Everyone who’s discovered they have been targeted by TouTube’s restricted mode and spoken out about it gets that some videos are not for young kids. YouTube “aims to filter sensitive content” with the feature, but the problem is LGBTQ seems to have gotten blanket censorship. How are videos about transgender makeup tips or a documentary about trans teens dangerous? It’s not going to turn a kid trans anymore than hearing Angela Davis talk about lesbian literary icon Audre Lorde is going to turn them lesbian or Tyler Oakly discussing Bayard Rustin, who organized Dr. Martin Luther King, Jr.’s 1963 March on Washington, is going to make kids gay.
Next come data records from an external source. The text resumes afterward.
(** The reading under which no row of the output carries a target
    identifier. *)
Definition no_target_id_in_output (self : MultiFrameDecoder) (p : Profile)
    (bam_id_hex : string) : Prop :=
  ∀ out r, combine_tp_frames self p bam_id_hex = Ok (Some out) ->
           r ∈ out -> ID r.2 ∉ res_id_list self.

(** The reading under which a row of a watched identifier that matches
    no tag reaches the output. *)
Definition passes_unmatched_rows (self : MultiFrameDecoder) (p : Profile)
    (bam_id_hex : string) : Prop :=
  ∀ bam_id r, bam_id_of bam_id_hex = Ok bam_id ->
              r ∈ df_raw self -> ID r.2 ∈ res_id_list self ->
              matches_no_tag p bam_id r ->
              ∃ out, combine_tp_frames self p bam_id_hex = Ok (Some out) ∧ r ∈ out.

(** The reading under which the single-frame tag is tested against the
    high nibble. *)
Definition single_by_high_nibble (p : Profile) : Prop :=
  ∀ b, 0 <= b < 256 -> high_nibble b = 0 -> is_single p b = true.

(** The two byte tests of the ISO-TP preset against their closed forms. *)
Definition uds_tests_agree (b : Z) : bool :=
  Bool.eqb (is_single uds_profile b) (b =? 0)
  && Bool.eqb (is_conseq uds_profile b) (high_nibble b =? 2).

(** ** Definitions for the further properties *)

(** The hexadecimal digit of value [n], as a character and as the head of
    a digit sequence. *)
Definition digit_char (n : Z) : ascii :=
  match n with
  | 0 => "0" | 1 => "1" | 2 => "2" | 3 => "3" | 4 => "4" | 5 => "5"
  | 6 => "6" | 7 => "7" | 8 => "8" | 9 => "9" | 10 => "a" | 11 => "b"
  | 12 => "c" | 13 => "d" | 14 => "e" | _ => "f"
  end%char.

Definition hexdigit (n : Z) (d : Hexadecimal.uint) : Hexadecimal.uint :=
  match n with
  | 0 => Hexadecimal.D0 d | 1 => Hexadecimal.D1 d | 2 => Hexadecimal.D2 d
  | 3 => Hexadecimal.D3 d | 4 => Hexadecimal.D4 d | 5 => Hexadecimal.D5 d
  | 6 => Hexadecimal.D6 d | 7 => Hexadecimal.D7 d | 8 => Hexadecimal.D8 d
  | 9 => Hexadecimal.D9 d | 10 => Hexadecimal.Da d | 11 => Hexadecimal.Db d
  | 12 => Hexadecimal.Dc d | 13 => Hexadecimal.Dd d | 14 => Hexadecimal.De d
  | _ => Hexadecimal.Df d
  end.

Definition byte_digits (b : Z) (d : Hexadecimal.uint) : Hexadecimal.uint :=
  hexdigit (b / 16) (hexdigit (b mod 16) d).

Definition is_byte (b : Z) : Prop := 0 <= b < 256.

(** The number whose base-256 digits, most significant first, are [bs]. *)
Definition be_value (bs : list Z) : Z := foldl (fun v b => v * 256 + b) 0 bs.

Definition format_02x_two_digits (b : Z) : bool :=
  String.eqb (format_02x b)
             (String (digit_char (b / 16)) (String (digit_char (b mod 16)) EmptyString)).

(** The identifier built from a parameter group number. *)
Definition pgn_can_id (pgn : Z) : Z :=
  Z.lor (Z.lor (Z.shiftl 6 26) (Z.shiftl pgn 8)) 254.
Rather, each of these videos–as well as Ellis’ compelling video on villainous gay Disney characters and NeonFiona’s bisexual coming out–is guaranteed to make LGBTQ kids feel safer, more included, less isolated. Knowing a great civil rights leader was gay? How is that not empowering? Hearing music that’s queer-friendly? Priceless. For its part, YouTube sort of apologized, trying to explain that it was censoring mature content, but not quite explaining how that translated into LGBTQ content. YouTube posted their apology on Twitter and added on Monday that it was still working to fix the issue.
While Oakley called on LGBTQ YouTubers to check their videos and the settings, he posted a photo of himself being hugged by New Jersey Sen. Cory Booker, with whom he “spent the afternoon discussing political activism.” The message could not have been more clear.
Late Monday night, GLAAD executive director Sarah Kate Ellis (no relation to Rowan) posted a comment about the situation on Twitter and efforts at resolution. But why did this happen at all? What if Ellis hadn’t discovered this was happening to her work and alerted others? How long was this going on unremarked?
The debacle has pointed out how vulnerable LGBTQ voices are to censorship and how grave the repercussions might be for the very people YouTube is claiming to protect. For Americans in the time of Trump, this was an especially ugly moment. We need LGBTQ voices more than ever and as Ellis pointed out in her video, community is everything.